Whole Tale system monitoring is implemented using the Open Monitoring Distribution (OMD). Monitoring of development and production systems is supported by NCSA’s ISDA group. The OMD instance can be accessed using NCSA credentials:
The WT OMD tenant is configured to use NCSA LDAP for authentication. Users in the grp_wtops LDAP group have access to OMD. Users outside of NCSA can be added via the “Users” menu.
Hosts and Host Groups¶
Hosts are organized into Host Groups based on deployment. We currently have host groups for the production, development, and staging deployments.
Notifications are currently configured to be sent in bulk based on deployment. All notifications within a 5 minute period will be sent in a single bulk email.
WT uses a custom Checkmk agent. Docker image and definition are available from:
The agent implements four custom checks: - check-celery - confirms celery_worker is running on all nodes - check-nodes - confirms nodes are in ready state - check-services - confirms that expected docker services are running - check-tale - confirms a tale can be launched and stopped on the system
The monitoring stack is installed as part of the Terraform deployment process. The Checkmk agent is deployed as a global docker service.
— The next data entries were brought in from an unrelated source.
(** * The memory-vault indexing pipeline of the RAG service

    A shallow embedding of [rag-service/indexer.py] (frontmatter parsing and
    chunking), of the indexing endpoints of [rag-service/main.py]
    (single-document index, directory sweep, delete-by-path) and of the
    cosine similarity of [rag-service/embeddings.py], together with the
    properties of these functions.

    Conventions of the embedding.
    - A Python [str] is a [list ascii]; the embedding covers ASCII text, a
      character above 127 is kept as an opaque symbol that is neither
      whitespace nor a cased letter.  Python's case mapping of letters
      outside ASCII can change the length of a text, so what is said of
      [str.title] is said of ASCII text.  [py "..."] writes a literal.
    - Python integers ([len], [chunk_size]) are [Z]; the entries of a
      [numpy] array are binary64 floats, and a flattened array is their
      list.
    - Values whose type is only known at run time (what [yaml.safe_load]
      returns, the fields of a metadata [dict]) are [pyval]s.
    - A call that may raise returns a [result]; an endpoint returns an
      [http] answer and the new application state.
    - Libraries the service only calls ([yaml], [hashlib], the sentence
      embedder, the clock, the checks of the vector store, [numpy]) are
      variables of a section.
    - The vectors of the embedder have the dimension of the collection, and
      numbers in frontmatter and request bodies are integers. *)

From Stdlib Require Import String Ascii ZArith Lia Bool List DecimalString.
From Stdlib Require PrimFloat.
From stdpp Require Import gmap strings list.
Import ListNotations.
Open Scope Z_scope.
Set Warnings "-register-all".


Abbreviation str := (list ascii).

Definition py (s : string) : str := list_ascii_of_string s.

Definition len {A} (l : list A) : Z := Z.of_nat (length l).

(** ** Python's [str] methods *)

Module Str.

Definition eqb (a b : str) : bool := bool_decide (a = b).

Definition nonempty {A} (l : list A) : bool :=
  match l with [] => false | _ :: _ => true end.

(** [c.isspace()] for one character: TAB, LF, VT, FF, CR, the four
    separators FS, GS, RS, US, and the space. *)
Definition is_space (c : ascii) : bool :=
  let n := nat_of_ascii c in
  ((9 <=? n)%nat && (n <=? 13)%nat) || ((28 <=? n)%nat && (n <=? 32)%nat).

Definition is_lower (c : ascii) : bool :=
  let n := nat_of_ascii c in (97 <=? n)%nat && (n <=? 122)%nat.

Definition is_upper (c : ascii) : bool :=
  let n := nat_of_ascii c in (65 <=? n)%nat && (n <=? 90)%nat.

Definition to_upper (c : ascii) : ascii :=
  if is_lower c then ascii_of_nat (nat_of_ascii c - 32) else c.

Definition to_lower (c : ascii) : ascii :=
  if is_upper c then ascii_of_nat (nat_of_ascii c + 32) else c.

Fixpoint drop_while (p : ascii -> bool) (s : str) : str :=
  match s with
  | [] => []
  | c :: r => if p c then drop_while p r else s
  end.

Fixpoint take_while (p : ascii -> bool) (s : str) : str :=
  match s with
  | [] => []
  | c :: r => if p c then c :: take_while p r else []
  end.

Definition lstrip (s : str) : str := drop_while is_space s.
Definition rstrip (s : str) : str := rev (drop_while is_space (rev s)).

(** [s.strip()] *)
Definition strip (s : str) : str := rstrip (lstrip s).

(** [s.split(sep)] for a one-character separator. *)
Fixpoint split_char_from (sep : ascii) (acc : str) (s : str) : list str :=
  match s with
  | [] => [rev acc]
  | c :: r =>
      if Ascii.eqb c sep then rev acc :: split_char_from sep [] r
      else split_char_from sep (c :: acc) r
  end.

Definition split_char (sep : ascii) (s : str) : list str :=
  split_char_from sep [] s.

(** [s.split("\n\n")]: the separators are the occurrences of two line
    feeds found from left to right, without overlap. *)
Fixpoint split_blank_from (acc : str) (s : str) : list str :=
  match s with
  | [] => [rev acc]
  | c :: r =>
      match r with
      | d :: r' =>
          if Ascii.eqb c "010" && Ascii.eqb d "010"
          then rev acc :: split_blank_from [] r'
          else split_blank_from (c :: acc) r
      | [] => split_blank_from (c :: acc) r
      end
  end.

Definition split_blank (s : str) : list str := split_blank_from [] s.

(** [sep.join(parts)] *)
Fixpoint join (sep : str) (parts : list str) : str :=
  match parts with
  | [] => []
  | [p] => p
  | p :: rest => p ++ sep ++ join sep rest
  end.

(** [s.replace(a, b)] for one-character [a] and [b]. *)
Definition replace_char (a b : ascii) (s : str) : str :=
  map (fun c => if Ascii.eqb c a then b else c) s.

(** [s.title()] on ASCII text: a cased letter is upper-cased when the
    character before it is not a cased letter, and lower-cased otherwise. *)
Fixpoint title_from (prev_cased : bool) (s : str) : str :=
  match s with
  | [] => []
  | c :: r =>
      if is_lower c then
        (if prev_cased then c else to_upper c) :: title_from true r
      else if is_upper c then
        (if prev_cased then to_lower c else c) :: title_from true r
      else c :: title_from false r
  end.

Definition title (s : str) : str := title_from false s.

(** [s.startswith(p)], returning what follows the prefix. *)
Fixpoint strip_prefix (p s : str) : option str :=
  match p, s with
  | [], _ => Some s
  | a :: p', b :: s' => if Ascii.eqb a b then strip_prefix p' s' else None
  | _ :: _, [] => None
  end.

(** [s.rfind(c)] as the text before and after the last [c]. *)
Fixpoint rsplit_last (c : ascii) (s : str) : option (str * str) :=
  match s with
  | [] => None
  | a :: r =>
      match rsplit_last c r with
      | Some (pre, post) => Some (a :: pre, post)
      | None => if Ascii.eqb a c then Some ([], r) else None
      end
  end.

End Str.

Arguments Str.is_space : simpl never.

(** ** Run-time values, exceptions and results *)

(** The values [yaml.safe_load] and a JSON request body can hold.  Mapping
    keys are strings. *)
Inductive pyval :=
| VNone
| VBool (b : bool)
| VInt (n : Z)
| VStr (s : str)
| VList (l : list pyval)
| VDict (d : list (str * pyval)).

Abbreviation dict := (list (str * pyval)).

(** [bool(v)] *)
Definition truthy (v : pyval) : bool :=
  match v with
  | VNone => false
  | VBool b => b
  | VInt n => negb (n =? 0)
  | VStr s => Str.nonempty s
  | VList l => Str.nonempty l
  | VDict d => Str.nonempty d
  end.

(** [a or b] *)
Definition py_or (a b : pyval) : pyval := if truthy a then a else b.

(** [type(v).__name__] *)
Definition type_name (v : pyval) : str :=
  match v with
  | VNone => py "NoneType"
  | VBool _ => py "bool"
  | VInt _ => py "int"
  | VStr _ => py "str"
  | VList _ => py "list"
  | VDict _ => py "dict"
  end.

Definition is_str (v : pyval) : bool :=
  match v with VStr _ => true | _ => false end.

(** [d.get(k)] on a dict; [None] stands for a missing key. *)
Fixpoint dict_get (k : str) (d : dict) : option pyval :=
  match d with
  | [] => None
  | (k', v) :: r => if Str.eqb k' k then Some v else dict_get k r
  end.

(** [d[k] = v]: an existing key keeps its place, a new one goes last. *)
Fixpoint dict_set (k : str) (v : pyval) (d : dict) : dict :=
  match d with
  | [] => [(k, v)]
  | (k', v') :: r =>
      if Str.eqb k' k then (k', v) :: r else (k', v') :: dict_set k v r
  end.

(** [{**d, **extra}] *)
Definition dict_update (d extra : dict) : dict :=
  fold_left (fun acc kv => dict_set (fst kv) (snd kv) acc) extra d.

Inductive exn_class :=
| YAMLError | AttributeError | TypeError | ValueError | OSError
| UnicodeDecodeError | RuntimeError.

(** An exception with the text [str(e)] gives. *)
Record exn := Exn { exn_kind : exn_class; exn_msg : str }.

Inductive result (A : Type) :=
| Ok (a : A)
| Raise (e : exn).
Arguments Ok {A} a.
Arguments Raise {A} e.

#[export] Instance result_ret : MRet result := fun A a => Ok a.

#[export] Instance result_bind : MBind result := fun A B k r =>
  match r with
  | Ok a => k a
  | Raise e => Raise e
  end.

Definition is_ok {A} (r : result A) : bool :=
  match r with Ok _ => true | Raise _ => false end.

(** [isinstance(e, yaml.YAMLError)] *)
Definition is_yaml_error (e : exn) : bool :=
  match exn_kind e with YAMLError => true | _ => false end.

(** [obj.get] exists on a dict only: on any other value the attribute
    lookup raises [AttributeError]. *)
Definition no_attribute (v : pyval) (attr : str) : exn :=
  Exn AttributeError
      (py "'" ++ type_name v ++ py "' object has no attribute '" ++ attr ++ py "'").

Definition get_method (v : pyval) : result dict :=
  match v with
  | VDict d => Ok d
  | _ => Raise (no_attribute v (py "get"))
  end.

(** ** The two patterns of the indexer *)

(** [FRONTMATTER_PATTERN = re.compile(r'^---\n(.*?)\n---\n?', re.DOTALL)],
    used through [.match]: the text must start with three dashes and a line
    feed; the lazy group stops at the first line feed followed by three
    dashes; one more line feed is consumed when present. *)
Fixpoint until_closing_dashes (s : str) : option (str * str) :=
  match Str.strip_prefix (py "
---") s with
  | Some tail => Some ([], tail)
  | None =>
      match s with
      | [] => None
      | c :: r =>
          match until_closing_dashes r with
          | Some (g, tail) => Some (c :: g, tail)
          | None => None
          end
      end
  end.

(** The result is [(m.group(1), content[m.end():])]. *)
Definition FRONTMATTER_PATTERN_match (content : str) : option (str * str) :=
  match Str.strip_prefix (py "---
") content with
  | None => None
  | Some rest =>
      match until_closing_dashes rest with
      | None => None
      | Some (g, tail) =>
          Some (g, match tail with
                   | c :: t => if Ascii.eqb c "010" then t else tail
                   | [] => tail
                   end)
      end
  end.

Definition not_newline (c : ascii) : bool := negb (Ascii.eqb c "010").

(** What the engine finds when the whitespace run after the hash reaches
    the end of the text: it gives back whitespace until a character other
    than a line feed can start the group, keeping at least one character
    for [\s+].  [w] is the run without its first character; the group is
    then that single character. *)
Fixpoint last_non_newline (w : str) : option ascii :=
  match w with
  | [] => None
  | c :: r =>
      match last_non_newline r with
      | Some d => Some d
      | None => if not_newline c then Some c else None
      end
  end.

(** [HEADING_PATTERN = re.compile(r'^#\s+(.+)$', re.MULTILINE)] tried at one
    line start: a hash, a greedy whitespace run (which may cross line
    feeds), then the group up to the end of its line. *)
Definition heading_at (s : str) : option str :=
  match s with
  | c :: r =>
      if Ascii.eqb c "#" then
        match Str.take_while Str.is_space r with
        | [] => None
        | _ :: w =>
            match Str.drop_while Str.is_space r with
            | (_ :: _) as rest => Some (Str.take_while not_newline rest)
            | [] => option_map (fun d => [d]) (last_non_newline w)
            end
        end
      else None
  | [] => None
  end.

(** [.search]: the first line start (the start of the text, or just after a
    line feed) where the pattern matches; the result is [group(1)]. *)
Fixpoint heading_search_from (line_start : bool) (s : str) : option str :=
  match (if line_start then heading_at s else None) with
  | Some g => Some g
  | None =>
      match s with
      | [] => None
      | c :: r => heading_search_from (Ascii.eqb c "010") r
      end
  end.

Definition HEADING_PATTERN_search (body : str) : option str :=
  heading_search_from true body.

(** [re.split(r'(?<=[.!?])\s+', text)]: a separator is a whitespace run that
    follows a full stop, an exclamation mark or a question mark.
    [skipping] holds inside a separator, [after_mark] right after a mark. *)
Definition is_mark (c : ascii) : bool :=
  Ascii.eqb c "." || Ascii.eqb c "!" || Ascii.eqb c "?".

Fixpoint sentence_split_from (skipping after_mark : bool) (acc s : str)
  : list str :=
  match s with
  | [] => [rev acc]
  | c :: r =>
      if Str.is_space c then
        if skipping then sentence_split_from true false acc r
        else if after_mark then rev acc :: sentence_split_from true false [] r
        else sentence_split_from false false (c :: acc) r
      else sentence_split_from false (is_mark c) (c :: acc) r
  end.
Checkmk notifications are also sent to the Whole Tale #alerts channel. Configuring Slack integration required the following steps:
On Slack: - Create new app https://api.slack.com/apps with name “Checkmk” - Activate incoming webhooks - Copy the service ID from the webhook URL which should have the form TXXXXXXXX/BXXXXXXXX/XXXXXXXXXXXXXXXXXXXXXXXX
On OMD: - Go to Notifications page - Select “New Rule” - Under “Notification Method” select “CMK-Slack Websocket integration” - Enter the above service ID as the first parameter and the channel (without #) as the second - Save and activate
To test (from https://checkmk.com/cms_notifications.html#Testing%20and%20Debugging) - Go to “All Services” page - Select “HTTP Dashboard” service - Select “Commands” (hammer) button - Next to “Custom notification” select “Send” - Confirm
This should send a test via both email and Slack.